Revisiting Chinese landscape in a large-scale ink work.

Lu Xiaodong paintings of young soldiers in the middle east and Beijing barracks defending their territory. The quotes are from the soldiers: their names, ages, and military affiliations.
The revamped Xu Bing installation from 9/11/01 dust.

This show was beautiful, moving, poignant, with so much more than shown here. Like the Guggenheim, SFMoMA declined to show the famed dog racing film by Sun Yuan and Peng Yu, or the insect installation despite the ferocity and violence of these works reflected the artist's experience.











Friday, February 22, 2019

Evolution on the LES

Mary Jones has an exhibition through March 10th-- Travel Light at High Noon Gallery Link.
Two works (one earlier, one current with these) can also be seen in the group exhibition Incise, Echo and Repeat through March 2nd  at The Clemente nearby (107 Suffolk St. at Rivington).
These ambitious paintings integrate actual scans with skeins of paint in hybrid, almost Surrealist space that originates for the artist in Renaissance portraiture. 
As in life, so too do these paintings absorb simultaneous layers of information compressed as color and image.
The associative leaps once made with simultaneous color in Impressionist paintings now vault across multiple media.
Contre jour, or backlighting the figure--a trope often used by Bonnard and Vuillard--reappears in these portraits.
Walking the tightrope between expressionist immediacy and a more stable, established tradition of portraiture. The  ambition in these paintings is great.

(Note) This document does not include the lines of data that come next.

(** C4, as first stated, fails when the counter is 10^4300, a number of 4301
    digits: [run] raises [ValueError] and returns no column. *)
Lemma run_no_column_beyond_limit :
  run "this data is threaded down" (mkMyApp (10 ^ 4300)) =
  Py.Raises Py.ValueError (mkMyApp (10 ^ 4300)) /\
  ~ exists l,
      run "this data is threaded down" (mkMyApp (10 ^ 4300)) =
      Py.Returns
        (foo.column
           [ foo.button l self_handle_click; foo.button "reset" self_reset ])
        (mkMyApp (10 ^ 4300)).
Proof.
  rewrite (run_raises _ _ beyond_limit_pos).
  split; [reflexivity|]. intros [l E]. discriminate E.
Qed.


(** C9, as first stated, fails when the counter is -(10^4300): [run] raises
    [ValueError] there. *)
Lemma run_raises_beyond_limit :
  run "this data is threaded down" (mkMyApp (- 10 ^ 4300)) =
  Py.Raises Py.ValueError (mkMyApp (- 10 ^ 4300)) /\
  ~ exists w,
      run "this data is threaded down" (mkMyApp (- 10 ^ 4300)) =
      Py.Returns w (mkMyApp (- 10 ^ 4300)).
Proof.
  rewrite (run_raises _ _ beyond_limit_neg).
  split; [reflexivity|]. intros [w E]. discriminate E.
Qed.

(** ** Sequences of calls and what the description tells *)

Section Sequences.

Context {Data : Type}.
Implicit Types (d data : Data) (s : MyApp) (ds : list Data).
Implicit Types (r : @request Data) (rs : list (@request Data)).
(** ** Machine integers

    An integer of the code is a [Z]; its width is written in each operation. *)
Definition u8_max : Z := 2^8 - 1.
Definition u16_max : Z := 2^16 - 1.
Definition u32_max : Z := 2^32 - 1.
Definition u64_max : Z := 2^64 - 1.
Definition u128_max : Z := 2^128 - 1.
Definition i64_max : Z := 2^63 - 1.

Definition in_range (max z : Z) : Prop := 0 ≤ z ≤ max.
Abbreviation u8 := (in_range u8_max).
Abbreviation u32 := (in_range u32_max).
Abbreviation u64 := (in_range u64_max).

#[export] Instance in_range_dec max z : Decision (in_range max z).
Proof. unfold in_range. apply _. Defined.

(** Release-build [+] on an unsigned type: wraps. *)
Definition wrapping_add (max a b : Z) : Z := (a + b) mod (max + 1).

Definition saturating_add (max a b : Z) : Z := Z.min (a + b) max.
Definition saturating_mul (max a b : Z) : Z := Z.min (a * b) max.
Definition saturating_sub (a b : Z) : Z := Z.max (a - b) 0.

Definition checked_add (max a b : Z) : option Z :=
  if a + b <=? max then Some (a + b) else None.
Definition checked_sub (a b : Z) : option Z :=
  if b <=? a then Some (a - b) else None.

Definition abs_diff (a b : Z) : Z := Z.abs (a - b).

(** [u32::try_from(n)] and the like. *)
Definition try_from (max n : Z) : option Z :=
  if (0 <=? n) && (n <=? max) then Some n else None.

Lemma checked_add_Some max a b c :
  checked_add max a b = Some c ↔ c = a + b ∧ a + b ≤ max.
Proof. unfold checked_add. case_match; naive_solver lia. Qed.

Lemma checked_sub_Some a b c :
  checked_sub a b = Some c ↔ c = a - b ∧ b ≤ a.
Proof. unfold checked_sub. case_match; naive_solver lia. Qed.
(** Accepted terms never cross the user's limit price: the participant
    pays at most its limit for the XBT it gets, and the initiator (below the
    saturation point of a [u64]) receives its limit price up to the rounding
    of one satoshi. *)
Theorem accepted_terms_price_limit t limit role now :
  terms_wf t →
  validate_terms t limit role now = Ok tt →
  match role with
  | Participant => btc_sat t * 100_000_000 ≤ xbt_sat t * limit
  | Initiator => btc_sat t < u64_max →
                 xbt_sat t * limit < (btc_sat t + 1) * 100_000_000
  end.
Proof.
  intros Hwf [????? Hside Hbtc ????]%validate_terms_sound.
  destruct Hwf as (Hx & _ & Hp & _). unfold in_range in *.
  pose proof (Z.mul_div_le (xbt_sat t * price_sat_per_xbt t) 100_000_000).
  pose proof (Z.mul_succ_div_gt (xbt_sat t * price_sat_per_xbt t) 100_000_000).
  unfold u64_max. destruct role; nia.
Qed.

(** Under accepted terms the participant's latest funding time lies
    between the match and the BTC refund and leaves at least half of the BTC
    leg in hand, at most 12 h; on mainnet that is 11 h 55 min or more, and the
    XBT refund is then still at least 35 h away. *)
Theorem participant_fund_latest_window t net limit role now :
  validate_terms_on t net limit role now = Ok tt →
  matched_at t ≤ btc_locktime t → 0 ≤ matched_at t →
  let latest := participant_fund_latest t in
  matched_at t ≤ latest ≤ btc_locktime t ∧
  Z.min (12 * 3600) ((btc_locktime t - matched_at t) / 2) = btc_locktime t - latest ∧
  (net = "bitcoin" →
     12 * 3600 - 300 ≤ btc_locktime t - latest ∧ 35 * 3600 ≤ xbt_locktime t - latest).
Proof.
  unfold validate_terms_on. case_decide as Hn; [done|]. subst net.
  intros [(xl & bl & Hl & ? & ?) ?????????]%validate_terms_sound ? ?.
  unfold participant_fund_latest, saturating_sub, MIN_BTC_LEG_LEFT_SECS. simpl.
  rewrite (Z.max_l (btc_locktime t - matched_at t) 0) by lia.
  unfold legs in Hl. repeat case_decide; simplify_eq; repeat split; intros;
    try congruence; Z.div_mod_to_equations; lia.
Qed.

(** The commission is 0.5% of the amount sent, rounded down and at least
    400 sat: it never wraps on a [u64], never decreases with the amount, and
    on a leg of the minimum size or more it is at most a fifth of the leg. *)
Theorem swap_commission_bounds s s' :
  u64 s → u64 s' →
  swap_commission_sat s = Z.max (s / 200) 400 ∧
  (s ≤ s' → swap_commission_sat s ≤ swap_commission_sat s') ∧
  (MIN_BTC_LEG_SAT ≤ s → swap_commission_sat s * 5 ≤ s).
Proof.
  unfold in_range, u64_max.
  assert (Hc : ∀ x, 0 ≤ x < 2^64 → swap_commission_sat x = Z.max (x / 200) 400).
  { intros x Hx. unfold swap_commission_sat, SWAP_FEE_BPS, SWAP_FEE_FLOOR_SAT.
    replace 10_000 with (200 * 50) by done. rewrite Z.div_mul_cancel_r by lia.
    rewrite Z.mod_small; [done|]. split; [apply Z.div_pos; lia|].
    apply Z.div_lt_upper_bound; lia. }
  intros. rewrite !Hc by lia. unfold MIN_BTC_LEG_SAT.
  pose proof (Z.div_le_mono s s' 200). pose proof (Z.mul_div_le s 200). lia.
Qed.

(** ** Witnesses *)
Definition example_terms : SwapTerms := {|
  match_id := "m1"; t_network := "bitcoin";
  xbt_sat := 20_000_000; btc_sat := 200_000; price_sat_per_xbt := 1_000_000;
  fee_bps := 50; fee_address := "bc1qfee"; matched_at := 1_800_000_000;
  xbt_locktime := 1_800_172_800; btc_locktime := 1_800_086_400;
  xbt_confs := 6; btc_confs := 2;
  accept_by := 1_800_000_120; initiator_fund_by := 1_800_001_920;
  contract_version := 2;
|}.

Lemma accepted_terms_leg_order_witness :
  btc_locktime example_terms + (23 * 3600 + 40 * 60) ≤ xbt_locktime example_terms.
Proof.
  refine (proj1 (proj2 (accepted_terms_leg_order example_terms "bitcoin" 1_000_000
                          Initiator 1_800_000_010 _) eq_refl)).
  vm_compute. reflexivity.
Defined.

Lemma accepted_terms_price_limit_witness :
  btc_sat example_terms * 100_000_000 ≤ xbt_sat example_terms * 1_100_000.
Proof.
  refine (accepted_terms_price_limit example_terms 1_100_000 Participant 1_800_000_010 _ _);
    [apply (bool_decide_unpack _); vm_compute; exact I | vm_compute; reflexivity].
Defined.

Lemma participant_fund_latest_window_witness :
  matched_at example_terms ≤ participant_fund_latest example_terms ≤ btc_locktime example_terms.
Proof.
  refine (proj1 (participant_fund_latest_window example_terms "bitcoin" 1_000_000
                   Initiator 1_800_000_010 _ _ _));
    [vm_compute; reflexivity | vm_compute; discriminate | vm_compute; discriminate].
Defined.

Lemma swap_commission_bounds_witness :
  swap_commission_sat 2_000 = 400 ∧ swap_commission_sat 1_000_000 = 5_000.
Proof.
  split.
  - refine (proj1 (swap_commission_bounds 2_000 2_000 _ _)); split; vm_compute; discriminate.
  - refine (proj1 (swap_commission_bounds 1_000_000 1_000_000 _ _)); split; vm_compute; discriminate.
Defined.
(* ===== verification/Bitcoin.v ===== *)
(** The data of the [bitcoin] crate the wallet builds and reads, and the
    crate's functions the wallet calls, as a parameter of the development.

    The records have the fields the code sets; an [Amount] is its number of
    satoshis, a public key its compressed serialization, a script its bytes.
    What the theorems rely on is stated as laws in classes of their own. *)

From S2P Require Import Prelude.

Record OutPoint : Type := { txid : bytes; vout : Z }.

Record TxIn : Type := {
  previous_output : OutPoint;
  script_sig : bytes;
  sequence : Z;
  witness : list bytes;
}.

Record TxOut : Type := { value : Z; script_pubkey : bytes }.

Record Transaction : Type := {
  version : Z;
  lock_time : Z;
  input : list TxIn;
  output : list TxOut;
}.

#[export] Instance OutPoint_eq_dec : EqDecision OutPoint.
Proof. solve_decision. Defined.
#[export] Instance TxIn_eq_dec : EqDecision TxIn.
Proof. solve_decision. Defined.
#[export] Instance TxOut_eq_dec : EqDecision TxOut.
Proof. solve_decision. Defined.
#[export] Instance Transaction_eq_dec : EqDecision Transaction.
Proof. solve_decision. Defined.

(** [transaction::Version::TWO], [absolute::LockTime::ZERO],
    [Sequence::ENABLE_RBF_NO_LOCKTIME], [OutPoint::null()]. *)
Definition VERSION_TWO : Z := 2.
Definition LOCKTIME_ZERO : Z := 0.
Definition ENABLE_RBF_NO_LOCKTIME : Z := 0xFFFFFFFD.
Definition outpoint_null : OutPoint := {| txid := replicate 32 x00; vout := u32_max |}.

(** The opcodes of the contracts and what [script::Builder] is given. *)
Inductive Opcode : Type :=
| OP_IF | OP_ELSE | OP_ENDIF | OP_SIZE | OP_EQUALVERIFY | OP_SHA256 | OP_DUP
| OP_HASH160 | OP_CLTV | OP_DROP | OP_CHECKSIG | OP_CHECKSIGVERIFY.

#[export] Instance Opcode_eq_dec : EqDecision Opcode.
Proof. solve_decision. Defined.

Inductive BuilderPush : Type :=
| push_opcode (op : Opcode)
| push_int (n : Z)
| push_slice (b : bytes).

(** What [Script::instructions] yields. *)
Inductive Instruction : Type :=
| IOp (op : Opcode)
| IPushBytes (b : bytes).

#[export] Instance Instruction_eq_dec : EqDecision Instruction.
Proof. solve_decision. Defined.

(** [Amount]'s [+] panics on overflow; [checked_add] and [checked_sub] do not. *)
Definition amount_add {E} (a b : Z) : result E Z := expect (checked_add u64_max a b).
Definition amount_sub {E} (a b : Z) : result E Z := expect (checked_sub a b).

Class BitcoinLib : Type := {
  (* ScriptBuf *)
  minimal_non_dust : bytes → Z;
  is_op_return : bytes → bool;
  new_op_return : bytes → bytes;
  push_bytes_try_from : bytes → option bytes;
  new_p2wsh : bytes → bytes;
  into_script : list BuilderPush → bytes;
  int_push : Z → bytes;
  instructions : bytes → list (option Instruction);
  (* hashes and keys *)
  sha256 : bytes → bytes;
  hash160 : bytes → bytes;
  pubkey_from_slice : bytes → option bytes;
  verify_ecdsa : bytes → bytes → bytes → bool;
  signature_from_der : bytes → option bytes;
  (* transactions *)
  vsize : Transaction → Z;
  compute_txid : Transaction → bytes;
  consensus_deserialize : bytes → string + Transaction;
  serialize_hex : Transaction → string;
  deserialize_hex : string → option Transaction;
  p2wsh_signature_hash : Transaction → nat → bytes → Z → string + bytes;
  ser_version : Z → bytes;
  ser_lock_time : Z → bytes;
  ser_outpoint : OutPoint → bytes;
  ser_sequence : Z → bytes;
  ser_txout : TxOut → bytes;
  (* the hex crate and Display *)
  hex_encode : bytes → string;
  hex_decode : string → option bytes;
  amount_display : Z → string;
}.

(** Documented encodings: consensus integers and outpoints have a fixed
    width, and distinct values have distinct encodings. *)
Class SerLaws `{BitcoinLib} : Prop := {
  sha256_length b : length (sha256 b) = 32%nat;
  ser_version_length v : length (ser_version v) = 4%nat;
  ser_lock_time_length v : length (ser_lock_time v) = 4%nat;
  ser_outpoint_length o : length (ser_outpoint o) = 36%nat;
  ser_sequence_length v : length (ser_sequence v) = 4%nat;
}.

(** [Builder] and [Script::instructions] agree: the first instruction of a
    built script is its first push, and the rest are those of the rest.  An
    integer above 16 is the push of its script-number bytes [int_push]; the
    smaller ones have opcodes of their own, and nothing is assumed of them. *)
Definition push_instruction `{BitcoinLib} (p : BuilderPush) : Instruction :=
  match p with
  | push_opcode op => IOp op
  | push_int n => IPushBytes (int_push n)
  | push_slice b => IPushBytes b
  end.

Definition plain_push (p : BuilderPush) : Prop :=
  match p with push_int n => 16 < n | _ => True end.

Class ScriptCodec `{BitcoinLib} : Prop :=
  instructions_into_script p l : plain_push p →
    instructions (into_script (p :: l)) = Some (push_instruction p) :: instructions (into_script l).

Riley Brewster's recent paintings in Doing What Comes Naturally curated by Robert Storr at the Resnick Foundation. Exhibition Link
These paintings were at one point the ultimate measure for me, although they have never had anything to do with the way that I actually paint. Here, earth (coat), 2018, 23.75 x 24 inches.



Brewster paints in the vernacular of Resnick himself (here, a Resnick).

Upstairs, painted strokes re-assemble as object-like notation in John O'Buck's Landscape , 38 x 60 inches.
Detail
The Key, 2018, 72 x 42, oil on canvas.
Andrew Spence, one of two eye boggling gridded works: Untitled Brown/Violet, 40 x 35 inches.
Joyce Robins, Untitled 12, 2018, oil on panel, 16 x 20 inches.
These really hold you in a psychedelic Gorky landscape: Untitled 15, from the same series.
Joe Fyfe was at Nathalie Karg in Kiss the Sky, with works made from Vietnamese kites and other materials combining poems from Artaud. Gallery Link



Speaking to a globalization of materials and ideas. 

Altoon Sultan at McKenzie Fine Art, showing works on painted porcelain such as Angle Over Folds, 2018, which here looks grey but is actually blue (the wall is white in reality). The size is 8-1/4 x 10-3/4 inches.  Gallery Link
The porcelain works were exhibited along with egg tempera on calfskin parchment mounted on panel, radiating the energy within compression in surprising spatial gaps.


Solid, geometric shapes hold the eye then emit, from their neutral color variations, a pure hue. Reality becomes weirder than invention. 


Sultan is precise, fine-tuned and thorough. Her work is beautiful.